Olson’s tactic is as obvious as a 300-pound hunter in blaze orange. Ask for more than you are likely to get and settle for what you really wanted in the first place. Olson, however, says all he wants is “final closure” for hunters and he is not looking for any compromises.

He’s not likely to get them.

Scott Christiansen, the County Board chairman, is against hunting in the preserves. The board’s highest ranking Republican says there’s no more than six of 28 votes on the board to support the idea. “I wouldn’t want to live in a subdivision near a forest preserve and have hunters out there. It would scare me to death,” Majority Leader Tim Simms, R-14, said.

Besides, the forest preserve is handling the deer problem fine all by itself — without the help of an armed citizenry.

This year, as in 2004, staff members who were trained in sharpshooting went into the preserves most trampled by deer and culled the herd. Some preserves still are above state recommendations for deer per square mile. But the numbers are going the right way. The wildlife management plan is working.

NO DOUBT THE rampaging deer put a wrench in the ecosystem. They eat shrubs and small bushes. They munch native wildflowers before people can even see their blooms. They destroy habitats for other animals and plants. They can be a menace on the roads, darting in front of traffic and causing accidents. They are gentle and beautiful and destructive.
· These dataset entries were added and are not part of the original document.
(** X27: what the mount makes of local storage.  A key that is missing and a
    key that holds the empty string are the same: the name is empty.  The
    identifier is set exactly when both names are there; without it the
    header reads [not set] and Get Init Script and Submit are disabled;
    with it they are enabled.  The mount touches nothing else: no request
    is sent, no timer is set, and the rest of the state is the initial
    one. *)
Theorem mount_reads_storage (f m : option string) (t0 : Z) :
  let w := mount f m (initialWorld t0) in
  let v := render (ui w) in
  factoryName (ui w) = orEmpty f
  /\ medicineName (ui w) = orEmpty m
  /\ orEmpty None = "" /\ orEmpty (Some "") = ""
  /\ factoryMedicineId (ui w) = derivedId (orEmpty f) (orEmpty m)
  /\ (orEmpty f = "" \/ orEmpty m = "" ->
      headerId v = "not set"
      /\ disabled (fetchButton v) = true /\ disabled (submitButton v) = true)
  /\ (orEmpty f <> "" -> orEmpty m <> "" ->
      headerId v = orEmpty f ++ "_" ++ orEmpty m
      /\ disabled (fetchButton v) = false
      /\ disabled (submitButton v) = false)
  /\ log w = [] /\ pending w = [] /\ intervals w = [] /\ timeouts w = []
  /\ (forall p, p <> Names -> samePart p initialState (ui w)).
Proof.
  cbv zeta.
  assert (Hf : factoryName (ui (mount f m (initialWorld t0))) = orEmpty f).
  { unfold mount, mountEffect, namesEffect, seq, skip.
    repeat (break_match; cbn); reflexivity. }
  assert (Hm : medicineName (ui (mount f m (initialWorld t0))) = orEmpty m).
  { unfold mount, mountEffect, namesEffect, seq, skip.
    repeat (break_match; cbn); reflexivity. }
  assert (Hid : factoryMedicineId (ui (mount f m (initialWorld t0)))
                = derivedId (orEmpty f) (orEmpty m)).
  { pose proof (@mount_idInv f m (initialWorld t0) eq_refl) as Hi.
    unfold idInv in Hi. now rewrite Hi, Hf, Hm. }
  assert (Hrest : forall p, p <> Names ->
            samePart p initialState (ui (mount f m (initialWorld t0)))).
  { intros p Hp.
    pose proof (start_part p initialState)
      as (_ & _ & _ & _ & _ & _ & _ & _ & S9 & _).
    exact (S9 f m Hp (initialWorld t0)). }
  repeat match goal with |- _ /\ _ => split end;
    try reflexivity; try assumption.
  - intros He.
    assert (Hd : derivedId (orEmpty f) (orEmpty m) = "").
    { unfold derivedId.
      destruct He as [E | E]; apply truthyStr_empty in E; rewrite E;
        [|rewrite andb_false_r]; reflexivity. }
    cbn [render headerId fetchButton submitButton disabled].
    rewrite Hid, Hd. cbn. split; [reflexivity|]. split; [reflexivity|].
    apply orb_true_r.
  - intros Ef Em.
    assert (Hd : derivedId (orEmpty f) (orEmpty m)
                 = orEmpty f ++ "_" ++ orEmpty m).
    { unfold derivedId.
      destruct (truthyStr (orEmpty f)) eqn:Tf;
        [|apply truthyStr_empty in Tf; contradiction].
      destruct (truthyStr (orEmpty m)) eqn:Tm;
        [|apply truthyStr_empty in Tm; contradiction].
      reflexivity. }
    assert (Ht : truthyStr (orEmpty f ++ "_" ++ orEmpty m) = true).
    { destruct (orEmpty f); [contradiction | reflexivity]. }
    destruct (Hrest Script) as (_ & Hfl); [discriminate|].
    destruct (Hrest Collection) as (_ & Hsu & _); [discriminate|].
    cbn [render headerId fetchButton submitButton disabled].
    rewrite Hid, Hd, Ht, Hfl, Hsu. repeat split.
  - unfold mount, mountEffect, namesEffect, seq, skip.
    repeat (break_match; cbn); reflexivity.
  - unfold mount, mountEffect, namesEffect, seq, skip.
    repeat (break_match; cbn); reflexivity.
  - unfold mount, mountEffect, namesEffect, seq, skip.
    repeat (break_match; cbn); reflexivity.
  - unfold mount, mountEffect, namesEffect, seq, skip.
    repeat (break_match; cbn); reflexivity.
Qed.
Definition project_features_of (i : string) (w : World) : option ProjectFeatures :=
  match find_project i w with
  | Some p => p_features p
  | None => None
  end.

(** A computation that leaves the state as it found it, and one that
    leaves the sessions as it found them. *)
Definition read_only {A} (m : M A) : Prop := forall w, snd (m w) = w.

Definition keeps_sessions {A} (m : M A) : Prop :=
  forall w, sessions (snd (m w)) = sessions w.

(** ** Scenarios *)

Module Scenario.

(** An exporter for the scenarios: the copy of a session gets the id
    [source@project]; the pairs listed in [failing] raise instead. *)
Definition copy_export (failing : list (string * string)) (src : Session)
    (project_id : string) : M Session :=
  fun w =>
    if existsb (fun p => String.eqb (fst p) (s_id src) && String.eqb (snd p) project_id)
               failing
    then (Raise ExportFailure, w)
    else
      let d := mkSession (s_id src ++ "@" ++ project_id)%string (s_label src)
                         (mkPyStr 0 "readers") project_id None (Some []) in
      (Ok d, mkWorld (sessions w ++ [d]) (projects w) (w_log w) (w_rng w)).

Definition readers : PyStr := mkPyStr 1 "readers".

Definition reader (i who : string) (held : list (string * string)) (mx : Z) : Project :=
  mkProject i ("Reader " ++ i)%string "readers"
            [("admin@x.org", false); (who, true)]
            (Some (ReaderFeatures held mx)).

Definition master (pf : option ProjectFeatures) : Project :=
  mkProject "master" "Master" "lab" [("admin@x.org", false)] pf.

Definition case (i : string) (sf : option SessionFeatures) : Session :=
  mkSession i ("case " ++ i)%string (mkPyStr 2 "lab") "master" sf None.

(** The copy of case [i] in reader project [p], annotated by [who]. *)
Definition copy (i p who : string) (notes : list (string * string)) : Session :=
  mkSession (i ++ "@" ++ p)%string ("case " ++ i)%string (mkPyStr 3 "readers") p None
            (Some [(SingleCase.replace_dots who, notes)]).

Definition assigned_to (p who dest status : string) (rd ms : option Payload)
  : Assignment :=
  mkAssignment p who dest status rd ms.

(** Allocator tables. *)
Definition row (i : string) (mx n : Z) : ReaderRow :=
  mkReaderRow i ("Reader " ++ i)%string (i ++ "@x.org")%string [] mx n.

Definition fresh (cc : Z) : SessionFeatures := mkSessionFeatures None None cc [] 0.

(** Loads 0, 0, 2 under capacity 5. *)
Definition fair_table : list ReaderRow := [row "P1" 5 0; row "P2" 5 0; row "P3" 5 2].

(** The least loaded reader is full. *)
Definition crowded_table : list ReaderRow := [row "P1" 1 1; row "P2" 5 2; row "P3" 5 3].

(** Two readers with room and one without. *)
Definition short_table : list ReaderRow := [row "P1" 5 0; row "P2" 5 1; row "P3" 2 2].

(** Bulk distribution: one case, two idle readers. *)
Definition two_idle_readers (rng : Rng) : World :=
  mkWorld [case "S1" None]
          [master None; reader "P1" "a@x.org" [] 5; reader "P2" "b@x.org" [] 5]
          [] rng.

Definition one_idle_reader : World :=
  mkWorld [case "S1" None] [master None; reader "P1" "a@x.org" [] 5] [] [].

(** Manual batch: two cases, two idle readers. *)
Definition batch_world : World :=
  mkWorld [case "S1" None; case "S2" None]
          [master None; reader "P1" "a@x.org" [] 5; reader "P2" "b@x.org" [] 5]
          [] [].

(** Manual batch: session [S9] lives in the reader project [P2]; its
    group string equals the reader group id and is another object. *)
Definition reader_case_world : World :=
  mkWorld [mkSession "S9" "case S9" (mkPyStr 7 "readers") "P2" None None]
          [master None; reader "P1" "a@x.org" [] 5; reader "P2" "b@x.org" [] 5]
          [] [].

(** Single case: [S1] has coverage 2 and is held by [P1] and [P2];
    [P3] is idle and [P4] is full. *)
Definition covered : SessionFeatures :=
  mkSessionFeatures None None 2
    [assigned_to "P1" "a@x.org" "S1@P1" "Measured" (Some [("tear", "full")])
                 (Some [("length", "12")]);
     assigned_to "P2" "b@x.org" "S1@P2" "Assigned" None None]
    2.

Definition single_world : World :=
  mkWorld [case "S1" (Some covered);
           copy "S1" "P1" "a@x.org" [("additionalNotes", "ok"); ("other", "x")];
           copy "S1" "P2" "b@x.org" [];
           copy "S0" "P4" "d@x.org" []]
          [master (Some (SourceFeatures 2 []));
           reader "P1" "a@x.org" [("S1", "S1@P1")] 5;
           reader "P2" "b@x.org" [("S1", "S1@P2")] 5;
           reader "P3" "c@x.org" [] 5;
           reader "P4" "d@x.org" [("S0", "S0@P4")] 1]
          [] [].

(** Single case: the reader's assignment carries an empty [measurements]
    object. *)
Definition opened : SessionFeatures :=
  mkSessionFeatures None None 2
    [assigned_to "P1" "a@x.org" "S1@P1" "Diagnosed" (Some [("tear", "full")]) (Some [])]
    1.

Definition opened_world : World :=
  mkWorld [case "S1" (Some opened); copy "S1" "P1" "a@x.org" [("other", "x")]]
          [master (Some (SourceFeatures 2 [])); reader "P1" "a@x.org" [("S1", "S1@P1")] 5]
          [] [].

(** The reader frame of [single_world] and of [opened_world]. *)
Definition single_rows : list ReaderRow :=
  [mkReaderRow "P1" "Reader P1" "a@x.org" [("S1", "S1@P1")] 5 1;
   mkReaderRow "P2" "Reader P2" "b@x.org" [("S1", "S1@P2")] 5 1;
   mkReaderRow "P3" "Reader P3" "c@x.org" [] 5 0;
   mkReaderRow "P4" "Reader P4" "d@x.org" [("S0", "S0@P4")] 1 1].

End Scenario.

(** ** Vocabulary of the bookkeeping *)

(** The entries of the case states that are about another case. *)
Definition other_case (attrs c : SessionAttributes) : bool :=
  negb (String.eqb (at_id c) (at_id attrs)).

(** A computation that may write projects and nothing else. *)
Definition projects_only {A} (m : M A) : Prop :=
  forall w, sessions (snd (m w)) = sessions w /\
            w_log (snd (m w)) = w_log w /\
            w_rng (snd (m w)) = w_rng w.

(** The features [set_session_features] hands out for a session. *)
Definition borrowed (cc : Z) (s : Session) : SessionFeatures :=
  match s_features s with
  | Some sf => sf
  | None => mkSessionFeatures None None cc [] 0
  end.

(** What [record_assignment] does to the reader's row. *)
Definition one_more (src dest : string) (r : ReaderRow) : ReaderRow :=
  mkReaderRow (r_id r) (r_label r) (r_reader_id r)
              (r_assignments r ++ [(src, dest)]) (max_cases r) (num_assignments r + 1).

(** No reader of the frame holds more than [max_cases]. *)
Definition within_capacity (df : list ReaderRow) : Prop :=
  Forall (fun r => num_assignments r <= max_cases r) df.

(** What a row of the reader frame says of the platform it was read from. *)
Definition row_reflects (w : World) (row : ReaderRow) : Prop :=
  exists p,
    find_project (r_id row) w = Some p /\
    r_label row = p_label p /\
    first_contributor (p_permissions p) = Ok (r_reader_id row) /\
    p_features p = Some (ReaderFeatures (r_assignments row) (max_cases row)) /\
    num_assignments row = len (held_by w (r_id row)).

(** ** The readers table and the reader projects' metadata *)

Module Readers.

(** A row of the readers table. *)
Record ReaderDef : Type := mkReaderDef {
  email : string;
  first_name : string;
  last_name : string;
  csv_max_cases : Z
}.

(** [info["project_features"]] as this code touches it: the ["max_cases"]
    key, which may be missing, and the other keys. *)
Record Features (Rest : Type) : Type := mkFeatures {
  f_max_cases : option Z;
  f_rest : Rest
}.

Arguments mkFeatures {Rest} f_max_cases f_rest.
Arguments f_max_cases {Rest} f.
Arguments f_rest {Rest} f.

(** A project of the reader group: its permissions (principal, holds a
    contributor role), its [info] and the number of its sessions. *)
Record ReaderProject (Rest : Type) : Type := mkReaderProject {
  rp_id : string;
  rp_label : string;
  rp_permissions : list (string * bool);
  rp_features : option (Features Rest);
  rp_sessions : Z
}.

Arguments mkReaderProject {Rest} rp_id rp_label rp_permissions rp_features rp_sessions.
Arguments rp_id {Rest} r.
Arguments rp_label {Rest} r.
Arguments rp_permissions {Rest} r.
Arguments rp_features {Rest} r.
Arguments rp_sessions {Rest} r.

(** CPython keeps one object for each of the integers -5 to 256; any
    other integer computed at run time is an object of its own. *)
Definition small_int (z : Z) : bool := (-5 <=? z) && (z <=? 256).

(** [a is not b] for two integers computed at run time. *)
Definition int_is_not (a b : Z) : bool :=
  negb ((a =? b) && small_int a && small_int b).

(** The characters of a string, each a string: what [list.extend] adds
    when it is given a string. *)
Fixpoint characters (s : string) : list string :=
  match s with
  | EmptyString => []
  | String c rest => String c EmptyString :: characters rest
  end.

Section Metadata.

Variable Rest : Type.

Definition Store : Type := list (ReaderProject Rest).

(** [project_max_cases]: the stored value when [project_features] and its
    ["max_cases"] are both truthy, else 0. *)
Definition project_max_cases (p : ReaderProject Rest) : Z :=
  match rp_features p with
  | Some f =>
    match f_max_cases f with
    | Some m => if m =? 0 then 0 else m
    | None => 0
    end
  | None => 0
  end.

(** [project_info["project_features"]["max_cases"] = v] *)
Definition set_max_cases (v : Z) (info : option (Features Rest))
  : result (option (Features Rest)) :=
  match info with
  | Some f => Ok (Some (mkFeatures (Some v) (f_rest f)))
  | None => Raise (KeyError "project_features")
  end.

(** [reader_project.update_info(project_info)] *)
Definition update_info (i : string) (info : option (Features Rest)) (store : Store)
  : Store :=
  map (fun p => if String.eqb (rp_id p) i
                then mkReaderProject (rp_id p) (rp_label p) (rp_permissions p)
                                     info (rp_sessions p)
                else p) store.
The county has their number. Tom Kalousek, the forest preserve district director, has managed the deer population professionally and safely, without bending to pressure to involve the public. The sharpshooting is done primarily at night, by employees tested and certified by the Illinois Department of Natural Resources.

THE PROBLEM is being solved and it isn’t costing taxpayers extra. So what’s the problem, you might ask.

The public is asking the same thing. In a recent county poll of 754 residents, nearly 65 percent didn’t want the county to use its resources to permit recreational hunting.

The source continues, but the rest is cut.